● WHAT TO DO
In full and word for word, copy the records that follow.

● DATA FOR PROCESSING
(** With [clip] set, on bounded settings and samples and a finite
    coefficient, every output is a finite number of [[0,1]]. *)
Lemma refine_trace_unit s (a : R) (sm : number) (raw : list R) :
  clip s = true -> bounded_settings s ->
  float64 a = a -> Rabs a <= pow2 514 ->
  settled sm -> (a = 1 -> exists v, sm = Fin v) ->
  Forall bounded_sample raw ->
  Forall (fun o => exists r, o = Fin r /\ 0 <= r <= 1)
         (refine_trace s (Fin a) sm (map Fin raw)).
Proof.
  intros Hclip Hs Ha Hab Hsm Hfin Hraw. revert sm Hsm Hfin.
  induction Hraw as [|x raw Hx Hraw IH]; intros sm Hsm Hfin; cbn [map refine_trace];
    constructor.
  - destruct (gain_stage_Fin s x Hs Hx) as [E B]. rewrite E.
    destruct (smooth_stage_settled a (gained s x) sm Ha Hab B Hsm Hfin) as [Hst _].
    destruct (clip_stage_settled s _ Hclip Hst) as (c & Ec & Hc). rewrite Ec.
    rewrite invert_stage_Fin.
    + pose proof (inverted_unit s _ Hc) as Hi.
      rewrite ToFloat32_unit by exact Hi.
      exists (float32 (inverted s c)). split; [reflexivity|].
      now apply float32_unit.
    + pose proof (pow2_ge_1 300 ltac:(lia)). rewrite Rabs_pos_eq; lra.
  - destruct (gain_stage_Fin s x Hs Hx) as [E B]. rewrite E.
    destruct (smooth_stage_settled a (gained s x) sm Ha Hab B Hsm Hfin) as [Hst Hf].
    now apply IH.
Qed.

(** *** The loop on all numbers *)

Lemma Math_max_0_not_negative (x : number) : not_negative (Math_max (Fin 0) x).
Proof.
  unfold not_negative. destruct x as [r| | |]; cbn; try reflexivity.
  - destruct (Rlt_dec 0 r); cbn; [destruct (Rlt_dec r 0); [lra|reflexivity]|].
    destruct (Rlt_dec 0 0); [lra|reflexivity].
  - destruct (Rlt_dec 0 0); [lra|reflexivity].
Qed.

Lemma clip_stage_not_negative s x : not_negative (clip_stage s x).
Proof. unfold clip_stage. destruct (clip s); apply Math_max_0_not_negative. Qed.

Lemma ToFloat32_not_negative (v : number) :
  not_negative v -> not_negative (ToFloat32 v).
Proof.
  unfold not_negative, ToFloat32, rounded. destruct v as [r| | |]; try easy.
  unfold Num.ltb at 1.
  destruct (Rlt_dec r 0) as [|Hr]; [discriminate|]. intros _.
  pose proof (float32_nonneg r ltac:(lra)).
  destruct (Rle_dec (pow2 128) (Rabs (float32 r))).
  - destruct (Rlt_dec (float32 r) 0); [lra|reflexivity].
  - unfold Num.ltb. destruct (Rlt_dec (float32 r) 0); [lra|reflexivity].
Qed.

Lemma ToFloat32_not_above_1 (v : number) :
  not_above_1 v -> not_above_1 (ToFloat32 v).
Proof.
  unfold not_above_1, ToFloat32, rounded. destruct v as [r| | |]; try easy.
  unfold Num.ltb at 1.
  destruct (Rlt_dec 1 r) as [|Hr]; [discriminate|]. intros _.
  pose proof (float32_le_1 r ltac:(lra)).
  destruct (Rle_dec (pow2 128) (Rabs (float32 r))) as [Hbig|].
  - destruct (Rlt_dec (float32 r) 0) as [|Hpos]; [reflexivity|exfalso].
    rewrite Rabs_pos_eq in Hbig by lra. pose proof pow2_127_large.
    pose proof (pow2_lt 127 128 ltac:(lia)). lra.
  - unfold Num.ltb. destruct (Rlt_dec 1 (float32 r)); [lra|reflexivity].
Qed.

Lemma invert_not_above_1 (v : number) :
  not_negative v -> not_above_1 (Float64 (Fin 1 - v)%num).
Proof.
  unfold not_negative, not_above_1. destruct v as [r| | |]; cbn; try easy.
  destruct (Rlt_dec r 0) as [|Hr]; [discriminate|]. intros _.
  unfold Float64, rounded.
  assert (Hy : float64 (1 + - r) <= 1).
  { rewrite <- float64_1 at 2. apply float64_mono. lra. }
  destruct (Rle_dec (pow2 1024) (Rabs (float64 (1 + - r)))) as [Hbig|].
  - destruct (Rlt_dec (float64 (1 + - r)) 0) as [|Hpos]; [reflexivity|exfalso].
    rewrite Rabs_pos_eq in Hbig by lra.
    pose proof (pow2_ge_1 1024 ltac:(lia)).
    pose proof (pow2_lt 0 1024 ltac:(lia)) as Hlt. rewrite pow2_0 in Hlt. lra.
  - unfold Num.ltb. destruct (Rlt_dec 1 (float64 (1 + - r))); [lra|reflexivity].
Qed.

Lemma refine_trace_not_negative s alpha smoothed raw :
  invert s = false -> Forall not_negative (refine_trace s alpha smoothed raw).
Proof.
  intros Hinv. revert smoothed.
  induction raw as [|x raw IH]; intros smoothed; cbn [refine_trace].
  - constructor.
  - constructor; [|apply IH].
    unfold invert_stage. rewrite Hinv.
    apply ToFloat32_not_negative, clip_stage_not_negative.
Qed.

Lemma refine_trace_not_above_1 s alpha smoothed raw :
  invert s = true -> Forall not_above_1 (refine_trace s alpha smoothed raw).
Proof.
  intros Hinv. revert smoothed.
  induction raw as [|x raw IH]; intros smoothed; cbn [refine_trace].
  - constructor.
  - constructor; [|apply IH].
    unfold invert_stage. rewrite Hinv.
    apply ToFloat32_not_above_1, invert_not_above_1, clip_stage_not_negative.
Qed.

(** The documented ranges are far inside the bounds. *)
Lemma valid_bounded s : valid_settings s -> bounded_settings s.
Proof.
  intros (Hg & Ho & _). pose proof (pow2_ge_1 128 ltac:(lia)) as H1.
  pose proof (pow2_le 3 128 ltac:(lia)) as H8.
  rewrite (pow2_nonneg_exp 3) in H8 by lia. change (IZR (2 ^ 3)) with 8 in H8.
  split; apply Rabs_le; lra.
Qed.

Lemma small_bounded (x : R) : Rabs x <= 1 -> bounded_sample x.
Proof.
  intros H. unfold bounded_sample. pose proof (pow2_ge_1 128 ltac:(lia)). lra.
Qed.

● SOLUTION TO THE PROBLEM
(** With [clip] set, on bounded settings and samples and a finite
    coefficient, every output is a finite number of [[0,1]]. *)
Lemma refine_trace_unit s (a : R) (sm : number) (raw : list R) :
  clip s = true -> bounded_settings s ->
  float64 a = a -> Rabs a <= pow2 514 ->
  settled sm -> (a = 1 -> exists v, sm = Fin v) ->
  Forall bounded_sample raw ->
  Forall (fun o => exists r, o = Fin r /\ 0 <= r <= 1)
         (refine_trace s (Fin a) sm (map Fin raw)).
Proof.
  intros Hclip Hs Ha Hab Hsm Hfin Hraw. revert sm Hsm Hfin.
  induction Hraw as [|x raw Hx Hraw IH]; intros sm Hsm Hfin; cbn [map refine_trace];
    constructor.
  - destruct (gain_stage_Fin s x Hs Hx) as [E B]. rewrite E.
    destruct (smooth_stage_settled a (gained s x) sm Ha Hab B Hsm Hfin) as [Hst _].
    destruct (clip_stage_settled s _ Hclip Hst) as (c & Ec & Hc). rewrite Ec.
    rewrite invert_stage_Fin.
    + pose proof (inverted_unit s _ Hc) as Hi.
      rewrite ToFloat32_unit by exact Hi.
      exists (float32 (inverted s c)). split; [reflexivity|].
      now apply float32_unit.
    + pose proof (pow2_ge_1 300 ltac:(lia)). rewrite Rabs_pos_eq; lra.
  - destruct (gain_stage_Fin s x Hs Hx) as [E B]. rewrite E.
    destruct (smooth_stage_settled a (gained s x) sm Ha Hab B Hsm Hfin) as [Hst Hf].
    now apply IH.
Qed.

(** *** The loop on all numbers *)

Lemma Math_max_0_not_negative (x : number) : not_negative (Math_max (Fin 0) x).
Proof.
  unfold not_negative. destruct x as [r| | |]; cbn; try reflexivity.
  - destruct (Rlt_dec 0 r); cbn; [destruct (Rlt_dec r 0); [lra|reflexivity]|].
    destruct (Rlt_dec 0 0); [lra|reflexivity].
  - destruct (Rlt_dec 0 0); [lra|reflexivity].
Qed.

Lemma clip_stage_not_negative s x : not_negative (clip_stage s x).
Proof. unfold clip_stage. destruct (clip s); apply Math_max_0_not_negative. Qed.

Lemma ToFloat32_not_negative (v : number) :
  not_negative v -> not_negative (ToFloat32 v).
Proof.
  unfold not_negative, ToFloat32, rounded. destruct v as [r| | |]; try easy.
  unfold Num.ltb at 1.
  destruct (Rlt_dec r 0) as [|Hr]; [discriminate|]. intros _.
  pose proof (float32_nonneg r ltac:(lra)).
  destruct (Rle_dec (pow2 128) (Rabs (float32 r))).
  - destruct (Rlt_dec (float32 r) 0); [lra|reflexivity].
  - unfold Num.ltb. destruct (Rlt_dec (float32 r) 0); [lra|reflexivity].
Qed.

Lemma ToFloat32_not_above_1 (v : number) :
  not_above_1 v -> not_above_1 (ToFloat32 v).
Proof.
  unfold not_above_1, ToFloat32, rounded. destruct v as [r| | |]; try easy.
  unfold Num.ltb at 1.
  destruct (Rlt_dec 1 r) as [|Hr]; [discriminate|]. intros _.
  pose proof (float32_le_1 r ltac:(lra)).
  destruct (Rle_dec (pow2 128) (Rabs (float32 r))) as [Hbig|].
  - destruct (Rlt_dec (float32 r) 0) as [|Hpos]; [reflexivity|exfalso].
    rewrite Rabs_pos_eq in Hbig by lra. pose proof pow2_127_large.
    pose proof (pow2_lt 127 128 ltac:(lia)). lra.
  - unfold Num.ltb. destruct (Rlt_dec 1 (float32 r)); [lra|reflexivity].
Qed.

Lemma invert_not_above_1 (v : number) :
  not_negative v -> not_above_1 (Float64 (Fin 1 - v)%num).
Proof.
  unfold not_negative, not_above_1. destruct v as [r| | |]; cbn; try easy.
  destruct (Rlt_dec r 0) as [|Hr]; [discriminate|]. intros _.
  unfold Float64, rounded.
  assert (Hy : float64 (1 + - r) <= 1).
  { rewrite <- float64_1 at 2. apply float64_mono. lra. }
  destruct (Rle_dec (pow2 1024) (Rabs (float64 (1 + - r)))) as [Hbig|].
  - destruct (Rlt_dec (float64 (1 + - r)) 0) as [|Hpos]; [reflexivity|exfalso].
    rewrite Rabs_pos_eq in Hbig by lra.
    pose proof (pow2_ge_1 1024 ltac:(lia)).
    pose proof (pow2_lt 0 1024 ltac:(lia)) as Hlt. rewrite pow2_0 in Hlt. lra.
  - unfold Num.ltb. destruct (Rlt_dec 1 (float64 (1 + - r))); [lra|reflexivity].
Qed.

Lemma refine_trace_not_negative s alpha smoothed raw :
  invert s = false -> Forall not_negative (refine_trace s alpha smoothed raw).
Proof.
  intros Hinv. revert smoothed.
  induction raw as [|x raw IH]; intros smoothed; cbn [refine_trace].
  - constructor.
  - constructor; [|apply IH].
    unfold invert_stage. rewrite Hinv.
    apply ToFloat32_not_negative, clip_stage_not_negative.
Qed.

Lemma refine_trace_not_above_1 s alpha smoothed raw :
  invert s = true -> Forall not_above_1 (refine_trace s alpha smoothed raw).
Proof.
  intros Hinv. revert smoothed.
  induction raw as [|x raw IH]; intros smoothed; cbn [refine_trace].
  - constructor.
  - constructor; [|apply IH].
    unfold invert_stage. rewrite Hinv.
    apply ToFloat32_not_above_1, invert_not_above_1, clip_stage_not_negative.
Qed.

(** The documented ranges are far inside the bounds. *)
Lemma valid_bounded s : valid_settings s -> bounded_settings s.
Proof.
  intros (Hg & Ho & _). pose proof (pow2_ge_1 128 ltac:(lia)) as H1.
  pose proof (pow2_le 3 128 ltac:(lia)) as H8.
  rewrite (pow2_nonneg_exp 3) in H8 by lia. change (IZR (2 ^ 3)) with 8 in H8.
  split; apply Rabs_le; lra.
Qed.

Lemma small_bounded (x : R) : Rabs x <= 1 -> bounded_sample x.
Proof.
  intros H. unfold bounded_sample. pose proof (pow2_ge_1 128 ltac:(lia)). lra.
Qed.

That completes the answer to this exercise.